Recorded information

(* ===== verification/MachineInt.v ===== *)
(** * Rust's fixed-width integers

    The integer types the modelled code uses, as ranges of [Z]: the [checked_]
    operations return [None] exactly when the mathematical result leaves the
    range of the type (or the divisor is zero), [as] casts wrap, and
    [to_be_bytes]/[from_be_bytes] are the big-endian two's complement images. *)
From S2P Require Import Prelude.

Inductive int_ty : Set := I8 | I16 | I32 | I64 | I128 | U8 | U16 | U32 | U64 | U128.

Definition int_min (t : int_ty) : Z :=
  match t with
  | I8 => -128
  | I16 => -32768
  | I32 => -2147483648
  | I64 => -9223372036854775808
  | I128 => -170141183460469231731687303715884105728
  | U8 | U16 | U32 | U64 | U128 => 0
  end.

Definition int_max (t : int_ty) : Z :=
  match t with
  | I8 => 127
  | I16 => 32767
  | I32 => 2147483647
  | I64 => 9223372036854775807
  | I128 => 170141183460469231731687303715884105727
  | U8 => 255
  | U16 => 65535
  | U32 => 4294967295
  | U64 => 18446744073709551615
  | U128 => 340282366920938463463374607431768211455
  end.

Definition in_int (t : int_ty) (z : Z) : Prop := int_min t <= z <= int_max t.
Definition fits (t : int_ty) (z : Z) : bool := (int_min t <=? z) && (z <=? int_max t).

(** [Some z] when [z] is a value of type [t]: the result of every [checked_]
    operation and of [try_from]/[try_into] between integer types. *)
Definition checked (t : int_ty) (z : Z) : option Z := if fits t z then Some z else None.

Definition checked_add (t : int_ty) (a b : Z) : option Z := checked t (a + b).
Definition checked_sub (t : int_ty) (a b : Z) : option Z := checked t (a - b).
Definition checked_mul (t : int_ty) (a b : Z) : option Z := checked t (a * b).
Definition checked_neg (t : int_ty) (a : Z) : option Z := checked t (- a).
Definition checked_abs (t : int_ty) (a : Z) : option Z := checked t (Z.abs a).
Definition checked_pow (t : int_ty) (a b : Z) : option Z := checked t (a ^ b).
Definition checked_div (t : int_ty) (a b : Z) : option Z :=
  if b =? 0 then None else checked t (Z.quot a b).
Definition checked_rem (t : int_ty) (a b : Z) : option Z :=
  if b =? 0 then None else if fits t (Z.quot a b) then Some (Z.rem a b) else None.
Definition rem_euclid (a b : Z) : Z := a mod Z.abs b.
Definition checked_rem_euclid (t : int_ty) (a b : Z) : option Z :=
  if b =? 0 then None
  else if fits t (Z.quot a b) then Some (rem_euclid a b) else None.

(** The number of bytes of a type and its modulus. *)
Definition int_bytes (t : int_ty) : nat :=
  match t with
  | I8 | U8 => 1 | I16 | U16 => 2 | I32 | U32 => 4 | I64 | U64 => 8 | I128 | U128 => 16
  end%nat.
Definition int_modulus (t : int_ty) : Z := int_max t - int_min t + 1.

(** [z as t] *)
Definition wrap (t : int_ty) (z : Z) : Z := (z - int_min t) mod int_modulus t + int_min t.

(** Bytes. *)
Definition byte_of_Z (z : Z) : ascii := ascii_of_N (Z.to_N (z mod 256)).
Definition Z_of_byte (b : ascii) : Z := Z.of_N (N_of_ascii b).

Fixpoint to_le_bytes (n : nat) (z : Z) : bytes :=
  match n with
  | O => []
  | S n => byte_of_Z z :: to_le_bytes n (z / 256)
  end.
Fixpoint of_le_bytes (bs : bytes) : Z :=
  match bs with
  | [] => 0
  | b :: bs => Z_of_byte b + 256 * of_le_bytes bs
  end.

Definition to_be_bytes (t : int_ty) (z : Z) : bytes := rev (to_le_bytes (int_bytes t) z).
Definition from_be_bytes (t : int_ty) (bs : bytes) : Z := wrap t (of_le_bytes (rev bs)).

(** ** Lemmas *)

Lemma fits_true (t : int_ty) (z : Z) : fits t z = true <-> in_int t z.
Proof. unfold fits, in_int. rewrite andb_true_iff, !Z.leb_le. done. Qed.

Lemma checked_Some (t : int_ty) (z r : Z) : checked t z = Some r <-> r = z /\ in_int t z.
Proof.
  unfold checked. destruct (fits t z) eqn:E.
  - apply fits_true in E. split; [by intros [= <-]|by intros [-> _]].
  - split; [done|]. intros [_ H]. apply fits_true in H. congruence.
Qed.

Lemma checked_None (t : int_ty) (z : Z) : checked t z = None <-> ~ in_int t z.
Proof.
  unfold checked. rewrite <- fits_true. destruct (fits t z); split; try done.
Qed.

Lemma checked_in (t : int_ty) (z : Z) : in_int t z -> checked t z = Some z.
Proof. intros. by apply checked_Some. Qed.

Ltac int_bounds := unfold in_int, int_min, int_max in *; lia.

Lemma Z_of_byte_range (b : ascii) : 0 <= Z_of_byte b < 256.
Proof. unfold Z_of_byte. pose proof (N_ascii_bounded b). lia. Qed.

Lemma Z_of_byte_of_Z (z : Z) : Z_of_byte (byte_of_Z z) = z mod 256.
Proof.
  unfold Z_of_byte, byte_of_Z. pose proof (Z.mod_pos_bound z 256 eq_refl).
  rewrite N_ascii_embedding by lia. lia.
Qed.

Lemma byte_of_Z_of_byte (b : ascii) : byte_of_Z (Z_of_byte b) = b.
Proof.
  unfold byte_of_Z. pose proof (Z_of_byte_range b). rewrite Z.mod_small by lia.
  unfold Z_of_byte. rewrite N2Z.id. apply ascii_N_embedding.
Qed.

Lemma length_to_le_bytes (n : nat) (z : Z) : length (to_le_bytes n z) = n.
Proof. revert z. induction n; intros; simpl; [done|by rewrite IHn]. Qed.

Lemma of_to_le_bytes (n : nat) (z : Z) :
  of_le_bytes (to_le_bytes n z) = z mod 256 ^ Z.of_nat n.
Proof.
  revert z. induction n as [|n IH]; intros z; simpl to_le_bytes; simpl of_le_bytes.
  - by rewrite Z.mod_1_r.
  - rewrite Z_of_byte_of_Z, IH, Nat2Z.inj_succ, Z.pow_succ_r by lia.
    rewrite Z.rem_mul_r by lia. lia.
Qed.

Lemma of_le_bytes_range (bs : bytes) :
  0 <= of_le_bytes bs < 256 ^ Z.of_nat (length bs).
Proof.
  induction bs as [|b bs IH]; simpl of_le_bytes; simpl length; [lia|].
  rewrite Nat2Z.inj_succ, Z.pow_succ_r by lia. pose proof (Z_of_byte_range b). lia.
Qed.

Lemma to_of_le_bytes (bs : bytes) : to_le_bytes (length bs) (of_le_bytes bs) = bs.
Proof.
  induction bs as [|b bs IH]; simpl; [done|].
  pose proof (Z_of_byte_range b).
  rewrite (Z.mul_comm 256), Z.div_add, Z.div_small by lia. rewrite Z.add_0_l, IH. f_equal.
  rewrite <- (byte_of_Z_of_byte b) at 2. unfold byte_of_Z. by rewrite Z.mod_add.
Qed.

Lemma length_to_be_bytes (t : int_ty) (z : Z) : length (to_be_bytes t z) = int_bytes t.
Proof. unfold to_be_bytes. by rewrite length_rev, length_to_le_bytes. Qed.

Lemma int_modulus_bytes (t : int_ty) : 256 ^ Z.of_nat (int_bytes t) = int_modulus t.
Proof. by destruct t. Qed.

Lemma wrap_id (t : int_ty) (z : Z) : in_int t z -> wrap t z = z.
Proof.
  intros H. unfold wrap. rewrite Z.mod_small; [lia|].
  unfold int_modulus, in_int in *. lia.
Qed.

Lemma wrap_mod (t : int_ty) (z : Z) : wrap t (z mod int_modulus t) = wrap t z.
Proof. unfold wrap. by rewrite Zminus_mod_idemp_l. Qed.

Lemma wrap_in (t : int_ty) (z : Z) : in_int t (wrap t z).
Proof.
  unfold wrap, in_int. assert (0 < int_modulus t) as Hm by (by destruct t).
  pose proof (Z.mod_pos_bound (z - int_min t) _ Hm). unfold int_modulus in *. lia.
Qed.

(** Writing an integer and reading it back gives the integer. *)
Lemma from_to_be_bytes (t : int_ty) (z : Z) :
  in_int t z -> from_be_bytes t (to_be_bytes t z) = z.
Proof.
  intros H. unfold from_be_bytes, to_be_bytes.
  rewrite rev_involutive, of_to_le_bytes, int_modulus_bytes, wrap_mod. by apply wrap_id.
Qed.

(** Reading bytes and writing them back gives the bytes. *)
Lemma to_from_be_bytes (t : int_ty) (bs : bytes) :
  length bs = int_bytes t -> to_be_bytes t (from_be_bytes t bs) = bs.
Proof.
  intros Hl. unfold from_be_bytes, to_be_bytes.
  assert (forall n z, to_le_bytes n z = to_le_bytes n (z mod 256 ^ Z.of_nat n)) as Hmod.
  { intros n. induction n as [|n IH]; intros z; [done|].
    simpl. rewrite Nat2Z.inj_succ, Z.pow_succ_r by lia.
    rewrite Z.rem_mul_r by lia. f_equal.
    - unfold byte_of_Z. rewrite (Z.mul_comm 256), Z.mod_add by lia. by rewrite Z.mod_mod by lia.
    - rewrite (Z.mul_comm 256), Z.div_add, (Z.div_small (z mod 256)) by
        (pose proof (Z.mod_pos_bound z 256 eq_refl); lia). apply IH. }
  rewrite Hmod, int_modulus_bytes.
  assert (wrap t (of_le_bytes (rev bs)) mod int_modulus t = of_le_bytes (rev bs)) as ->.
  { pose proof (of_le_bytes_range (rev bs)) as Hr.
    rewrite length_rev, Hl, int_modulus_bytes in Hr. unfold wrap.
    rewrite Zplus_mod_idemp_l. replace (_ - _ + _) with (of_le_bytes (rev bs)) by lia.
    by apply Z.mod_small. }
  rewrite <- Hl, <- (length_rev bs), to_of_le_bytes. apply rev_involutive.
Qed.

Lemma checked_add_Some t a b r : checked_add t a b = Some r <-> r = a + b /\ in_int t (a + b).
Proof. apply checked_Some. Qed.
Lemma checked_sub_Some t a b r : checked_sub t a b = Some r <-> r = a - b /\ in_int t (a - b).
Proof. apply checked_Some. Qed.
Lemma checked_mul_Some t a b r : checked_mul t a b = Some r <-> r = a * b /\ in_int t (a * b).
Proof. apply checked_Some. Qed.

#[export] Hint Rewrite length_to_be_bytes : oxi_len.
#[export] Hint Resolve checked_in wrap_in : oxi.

Activity
Every line above that includes the word "export" must appear in the answer.

Answer section
#[export] Hint Rewrite length_to_be_bytes : oxi_len.
#[export] Hint Resolve checked_in wrap_in : oxi.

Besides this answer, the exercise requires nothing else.